**Task goal**. Could you copy, exactly as written, every line from the first line of the records through the one containing "on any other string;"?

(Input Opens)

(** * mern-library-management: the book API of [backend/index.js]

    A shallow embedding of the five Express routes of [backend/index.js] and
    of the MongoDB collection calls they make, followed by the properties of
    the API.

    The program is a thin adapter: every route builds a filter or a document
    from the request and hands it to one call of the MongoDB driver on the
    collection [books].  The routes are embedded from the source line by
    line; the driver and the server are libraries, embedded here by their
    documented behaviour on the calls the routes make:

    - [new ObjectId(s)] accepts a string of 24 hexadecimal digits and throws
      on any other string;
    - [insertOne] keeps an [_id] the document brings and adds a generated
      ObjectId when it brings none; the server refuses an array as [_id] and
      a second document with an [_id] already stored;
    - an equality filter [{f: v}] selects the documents whose field [f] is
      [v] or is an array with [v] among its elements;
    - [updateOne] with [$set] and [upsert: true] writes the named fields of
      the first selected document, or stores a new document made of the
      equality fields of the filter and the named fields; [_id] cannot be
      changed;
    - [deleteOne] removes the first selected document, [findOne] returns it,
      [find().toArray()] returns all of them in stored order.

    The connection to the server is taken to be up, and documents to be
    ones BSON carries: within the limits of the server (size, nesting),
    with field names free of the NUL character. *)

From Stdlib Require Import Strings.Byte Strings.Ascii Strings.String NArith.NArith QArith.Qcanon.
From stdpp Require Import base decidable option numbers list strings pretty gmap.

Local Open Scope string_scope.
Local Open Scope list_scope.
Set Warnings "-register-all".

(** * Identifiers *)

Module ObjectId.

(** An ObjectId is 12 bytes. *)
Definition t : Type := list byte.

Definition well_formed (o : t) : Prop := length o = 12.

(** Value of a hexadecimal digit, either case ([/^[0-9a-fA-F]{24}$/]). *)
Definition hex_value (c : ascii) : option N :=
  let n := N_of_ascii c in
  if bool_decide (48 ≤ n ≤ 57)%N then Some (n - 48)%N
  else if bool_decide (97 ≤ n ≤ 102)%N then Some (n - 87)%N
  else if bool_decide (65 ≤ n ≤ 70)%N then Some (n - 55)%N
  else None.

(** Lower-case digit of a value below 16. *)
Definition hex_digit (n : N) : ascii :=
  if bool_decide (n < 10)%N then ascii_of_N (48 + n) else ascii_of_N (87 + n).

Fixpoint fromHex (s : string) : option t :=
  match s with
  | EmptyString => Some []
  | String c1 (String c2 s') =>
      hi ← hex_value c1;
      lo ← hex_value c2;
      b ← Byte.of_N (16 * hi + lo);
      rest ← fromHex s';
      Some (b :: rest)
  | String _ EmptyString => None
  end.

(** The string accepted by the constructor: 24 characters, all of them
    hexadecimal digits. *)
Definition parse (s : string) : option t :=
  if bool_decide (String.length s = 24) then fromHex s else None.

Fixpoint toHexString (o : t) : string :=
  match o with
  | [] => EmptyString
  | b :: o' =>
      String (hex_digit (Byte.to_N b / 16))
        (String (hex_digit (Byte.to_N b mod 16)) (toHexString o'))
  end.

End ObjectId.

Global Instance byte_eq_dec : EqDecision byte := Byte.byte_eq_dec.

(** * Documents *)

(** The values of a document: the JSON values a request body can carry, and
    the ObjectId the driver and the server put under [_id].  A number is kept
    by its value; an embedded document keeps its fields in order. *)
Inductive value : Type :=
  | VNull
  | VBool (b : bool)
  | VNum (q : Qc)
  | VStr (s : string)
  | VOid (o : ObjectId.t)
  | VArr (l : list value)
  | VObj (l : list (string * value)).

(** A document, as the routes see it: its top-level fields by name. *)
Abbreviation doc := (gmap string value).

Fixpoint value_eqb (v w : value) {struct v} : bool :=
  match v, w with
  | VNull, VNull => true
  | VBool a, VBool b => bool_decide (a = b)
  | VNum p, VNum q => bool_decide (p = q)
  | VStr s, VStr t => bool_decide (s = t)
  | VOid o, VOid p => bool_decide (o = p)
  | VArr l, VArr m =>
      (fix go (l m : list value) {struct l} : bool :=
         match l, m with
         | [], [] => true
         | x :: l', y :: m' => value_eqb x y && go l' m'
         | _, _ => false
         end) l m
  | VObj l, VObj m =>
      (fix go (l m : list (string * value)) {struct l} : bool :=
         match l, m with
         | [], [] => true
         | (k, x) :: l', (k', y) :: m' =>
             bool_decide (k = k') && value_eqb x y && go l' m'
         | _, _ => false
         end) l m
  | _, _ => false
  end.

(Input Closes)

**Written solution**.
(** * mern-library-management: the book API of [backend/index.js]

    A shallow embedding of the five Express routes of [backend/index.js] and
    of the MongoDB collection calls they make, followed by the properties of
    the API.

    The program is a thin adapter: every route builds a filter or a document
    from the request and hands it to one call of the MongoDB driver on the
    collection [books].  The routes are embedded from the source line by
    line; the driver and the server are libraries, embedded here by their
    documented behaviour on the calls the routes make:

    - [new ObjectId(s)] accepts a string of 24 hexadecimal digits and throws
      on any other string;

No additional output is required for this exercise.